For the listing below, work out how many lines hold the word "tail" and give that number by itself.

_MATERIAL SHOWN_:
++++++++++++++++++++

Definition net_ipv4_input device (ethernet_source : net_mac_addr) (packet_ : option (list Z)) (packet_length : Z) : N Z :=
  match packet_ with
  | None => mret NET_ERR_INVALID
  | Some p =>
    if device =? NULL then mret NET_ERR_INVALID
    else
      d ← dev device;
      if negb (registered d) || (packet_length <? NET_IPV4_MIN_HEADER_LEN) || (mtu d <? packet_length)
         || net_mac_addr_is_zero ethernet_source || net_mac_addr_is_multicast ethernet_source
      then mret NET_ERR_INVALID
      else
        version ← of_option (rd p 0);
        if negb (Z.shiftr version 4 =? 4) || (Z.land version 15 <? 5) then mret NET_ERR_INVALID
        else
          let header_length := Z.land version 15 * 4 in
          if packet_length <? header_length then mret NET_ERR_INVALID
          else if negb (header_length =? NET_IPV4_MIN_HEADER_LEN) then mret NET_ERR_NOT_SUPPORTED
          else
            total_length ← of_option (net_read_be16 p 2);
            ttl ← of_option (rd p 8);
            proto ← of_option (rd p 9);
            if (total_length <? header_length) || (packet_length <? total_length) || (ttl =? 0) || (proto =? 0)
            then mret NET_ERR_INVALID
            else
              valid ← of_option (net_checksum_is_valid (Some (span p 0 header_length)) header_length);
              if negb valid then mret NET_ERR_INVALID
              else
                fragment ← of_option (net_read_be16 p 6);
                if negb (Z.land fragment 0xbfff =? 0) then mret NET_ERR_NOT_SUPPORTED
                else
                  source ← of_option (ip_at p 12);
                  destination ← of_option (ip_at p 16);
                  if negb (net_ipv4_addr_is_unicast source) then mret NET_ERR_INVALID
                  else if
                    (if configured (ipv4 d) then
                       negb (net_ipv4_addr_equal destination (address (ipv4 d)))
                       && negb (net_ipv4_addr_is_limited_broadcast destination)
                       && negb (address_is_directed_broadcast d destination)
                     else negb (net_ipv4_addr_is_limited_broadcast destination))
                  then mret NET_ERR_NOT_FOUND
                  else
                    slots ← gets net_ipv4_handlers;
                    match scan (fun h => h_used h && (protocol h =? proto)) slots 0 with
                    | Some index =>
                      h ← elem net_ipv4_handlers index;
                      call_handler h device source destination
                        (span p header_length (total_length - header_length)) (total_length - header_length)
                    | None => mret NET_ERR_NOT_SUPPORTED
                    end
  end.
(* ===== verification/NetReceive.v ===== *)
(** * Receiving frames

    Whatever bytes a frame has, receiving it returns and keeps the invariant, as
    long as the protocol handlers do their part. *)

From S2P Require Import Prelude Errno NetTypes NetSum Net NetBytes NetProps NetSafe NetSafeIp.

Section Receive.
Context {G : Garbage} {W : Type} {E : NetEnv W}.
Implicit Types (s t : net W) (d : net_device W) (device : Z).

(** What the stack relies on from handlers and the echo callback: called in a
    good state they return in one. *)
Definition callbacks_ok : Prop :=
  (forall f device source destination payload context s,
     net_ok s -> known (devs s) device -> ip_ok source -> ip_ok destination -> bytes_ok payload ->
     wp (protocol_call f device source destination payload context) (fun _ t => stepped s t) s) /\
  (forall f device source identifier sequence payload context s,
     net_ok s -> known (devs s) device -> ip_ok source -> bytes_ok payload ->
     wp (echo_reply_call f device source identifier sequence payload context) (fun _ t => stepped s t) s).

Context (Hcall : callbacks_ok).

Lemma wp_icmp_input s device source destination p n (Q : Z -> net W -> Prop) :
  net_ok s -> known (devs s) device -> ip_ok source -> ip_ok destination -> bytes_ok p -> zlen p = n ->
  (forall r t, stepped s t -> Q r t) -> wp (net_icmp_input device source destination (Some p) n) Q s.
Proof using Hcall.
  intros Hok Hk Hs Hd Hb Hl HQ. pose proof Hk as [Hn [d Hdev]]. pose proof (stepped_refl s Hok) as Hst. unfold net_icmp_input.
  rewrite (proj2 (Z.eqb_neq device NULL)) by done. cbn [orb].
  destruct (Z.ltb_spec n 4); cbn [orb]; [by apply wp_ret, HQ|]. destruct (Z.ltb_spec 1480 n); [by apply wp_ret, HQ|].
  destruct (checksum_total p n Hb Hl ltac:(lia)) as [valid Hv]. apply wp_bind. eapply wp_of_option; [exact Hv|].
  split_if; [by apply wp_ret, HQ|]. read_field (rd_u8 p 0). split_if; [by apply wp_ret, HQ|].
  read_field (rd_u8 p 1). destruct (negb (v0 =? 0)); cbn [orb]; [by apply wp_ret, HQ|].
  destruct (Z.ltb_spec n 8); [by apply wp_ret, HQ|].
  read_field (read_be16_ok p 4). read_field (read_be16_ok p 6). apply wp_bind. eapply wp_dev; [exact Hdev|].
  split_if; [by apply wp_ret, HQ|]. split_if.
  - apply wp_bind, wp_gets, wp_bind, wp_gets, wp_bind.
    destruct (net_icmp_reply_handler s) as [h|]; [|by apply wp_ret, wp_ret, HQ].
    eapply wp_mono; [apply Hcall; [done..|by apply span_bytes]|]. intros [] t Ht. by apply wp_ret, HQ.
  - destruct p as [|a [|b [|x [|y tail]]]]; try (cbn in Hl; lia).
    destruct (echo_reply_spec a b x y tail n Hb Hl ltac:(lia)) as (rest & Hrest & Hbr & Er).
    apply wp_bind. eapply wp_of_option; [exact Er|]. apply wp_send_on; [exact Hok|exact Hk|exact Hd|exact Hs|lia| |exact HQ].
    split; [lia|]. split; [rewrite !length_app; cbn in *; lia|].
    do 4 (apply Forall_cons_1 in Hb as [? Hb]). apply Forall_app_2.
    + apply Forall_cons_2; [lia|]. apply Forall_cons_2; [done|apply Forall_nil_2].
    + apply Forall_app_2; [apply be16_bytes|]. by apply Forall_app_2.
Qed.

Lemma wp_call_handler s h device source destination p n (Q : Z -> net W -> Prop) :
  net_ok s -> known (devs s) device -> ip_ok source -> ip_ok destination -> bytes_ok p -> zlen p = n ->
  (forall r t, stepped s t -> Q r t) -> wp (call_handler h device source destination p n) Q s.
Proof using Hcall.
  intros Hok Hk Hs Hd Hb Hl HQ. unfold call_handler. destruct (handler h) as [|f].
  - by apply wp_icmp_input.
  - eapply wp_mono; [by apply Hcall|]. intros r t Ht. by apply HQ.
Qed.

Lemma wp_ipv4_input s device source p n (Q : Z -> net W -> Prop) :
  net_ok s -> known (devs s) device -> mac_ok source -> input_ok p n -> (forall r t, stepped s t -> Q r t) ->
  wp (net_ipv4_input device source p n) Q s.
Proof using Hcall.
  intros Hok Hk Hsrc [H0 Hin] HQ. pose proof Hk as [Hn [d Hdev]]. pose proof (stepped_refl s Hok) as Hst. unfold net_ipv4_input.
  destruct p as [p|]; [|by apply wp_ret, HQ]. destruct Hin as [Hl Hb]. rewrite (proj2 (Z.eqb_neq device NULL)) by done.
  apply wp_bind. eapply wp_dev; [exact Hdev|]. split_if; [by apply wp_ret, HQ|].
  apply orb_false_iff in Heqb as [[[[_ Hn20]%orb_false_iff _]%orb_false_iff _]%orb_false_iff _]. apply Z.ltb_ge in Hn20.
  read_field (rd_u8 p 0). split_if; [by apply wp_ret, HQ|]. split_if; [by apply wp_ret, HQ|].
  destruct (Z.eqb_spec (Z.land v 15 * 4) 20) as [->|]; cbn [negb]; [|by apply wp_ret, HQ].
  read_field (read_be16_ok p 2). read_field (rd_u8 p 8). read_field (rd_u8 p 9).
  destruct (Z.ltb_spec v0 20); cbn [orb]; [by apply wp_ret, HQ|]. destruct (Z.ltb_spec n v0); cbn [orb]; [by apply wp_ret, HQ|].
  split_if; [by apply wp_ret, HQ|].
  destruct (checksum_total (span p 0 20) 20) as [valid Hv]; [by apply span_bytes|apply length_span; lia|lia|].
  apply wp_bind. eapply wp_of_option; [exact Hv|]. split_if; [by apply wp_ret, HQ|].
  read_field (read_be16_ok p 6). split_if; [by apply wp_ret, HQ|].
  read_field (ip_at_ok p 12). read_field (ip_at_ok p 16). split_if; [by apply wp_ret, HQ|]. split_if; [by apply wp_ret, HQ|].
  apply wp_bind, wp_gets. destruct (scan _ _ _) as [i|] eqn:Hi; [|by apply wp_ret, HQ].
  destruct (scan_some _ _ _ Hi) as (h & Hr & _). apply wp_bind. eapply wp_elem; [exact Hr|].
  apply wp_call_handler; [exact Hok|exact Hk|done|done|by apply span_bytes|apply length_span; lia|exact HQ].
Qed.

Lemma wp_ethernet_input s device p n (Q : Z -> net W -> Prop) :
  net_ok s -> known (devs s) device -> input_ok p n -> (forall r t, stepped s t -> Q r t) ->
  wp (net_ethernet_input device p n) Q s.
Proof using Hcall.
  intros Hok Hk [H0 Hin] HQ. pose proof Hk as [Hn [d Hdev]]. pose proof (stepped_refl s Hok) as Hst. unfold net_ethernet_input.
  destruct p as [p|]; [|by apply wp_ret, HQ]. destruct Hin as [Hl Hb]. rewrite (proj2 (Z.eqb_neq device NULL)) by done.
  apply wp_bind. eapply wp_dev; [exact Hdev|]. destruct (Z.ltb_spec n 14); cbn [orb]; [by apply wp_ret, HQ|].
  split_if; [by apply wp_ret, HQ|]. read_field (mac_at_ok p 0). read_field (mac_at_ok p 6).
  split_if; [by apply wp_ret, HQ|]. split_if; [by apply wp_ret, HQ|]. read_field (read_be16_ok p 12).
  assert (Hspan : input_ok (Some (span p 14 (n - 14))) (n - 14)).
  { split; [lia|]. split; [rewrite length_span; lia|by apply span_bytes]. }
  split_if; [by apply wp_arp_input|]. split_if; [by apply wp_ipv4_input|by apply wp_ret, HQ].
Qed.

Lemma stat_stepped s device f {Hf : Setter f} n (Q : unit -> net W -> Prop) :
  net_ok s -> known (devs s) device -> (forall t, stepped s t -> Q tt t) -> wp (stat device f n) Q s.
Proof.
  intros Hok [_ Hk] HQ. eapply wp_stat_sent; [apply sent_refl|exact Hk|]. intros t Ht _ _. apply HQ. by apply sent_stepped.
Qed.

Lemma wp_receive s device p n (Q : Z -> net W -> Prop) :
  net_ok s -> known (devs s) device -> input_ok p n -> (forall r t, stepped s t -> Q r t) ->
  wp (net_device_receive device p n) Q s.
Proof using Hcall.
  intros Hok Hk Hin HQ. pose proof Hk as [Hn [d Hdev]]. pose proof (stepped_refl s Hok) as Hst. unfold net_device_receive.
  rewrite (proj2 (Z.eqb_neq device NULL)) by done. apply wp_bind. eapply wp_dev; [exact Hdev|].
  split_if; [by apply wp_ret, HQ|]. split_if.
  { apply wp_bind. apply stat_stepped; [done..|]. intros t Ht. by apply wp_ret, HQ. }
  apply wp_bind. apply wp_ethernet_input; [done..|]. intros r t Ht. pose proof (stepped_known _ _ _ Ht Hk) as Hkt. split_if.
  - apply wp_bind. apply stat_stepped; [apply Ht|done|]. intros t1 Ht1. apply wp_ret, HQ. exact (stepped_trans _ _ _ Ht Ht1).
  - apply wp_bind. apply stat_stepped; [apply Ht|done|]. intros t1 Ht1. pose proof (stepped_trans _ _ _ Ht Ht1) as Hs1.
    apply wp_bind. apply stat_stepped; [apply Ht1|by eapply stepped_known|]. intros t2 Ht2.
    apply wp_ret, HQ. exact (stepped_trans _ _ _ Hs1 Ht2).
Qed.
End Receive.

++++++++++++++++++++

_REPLY_: 2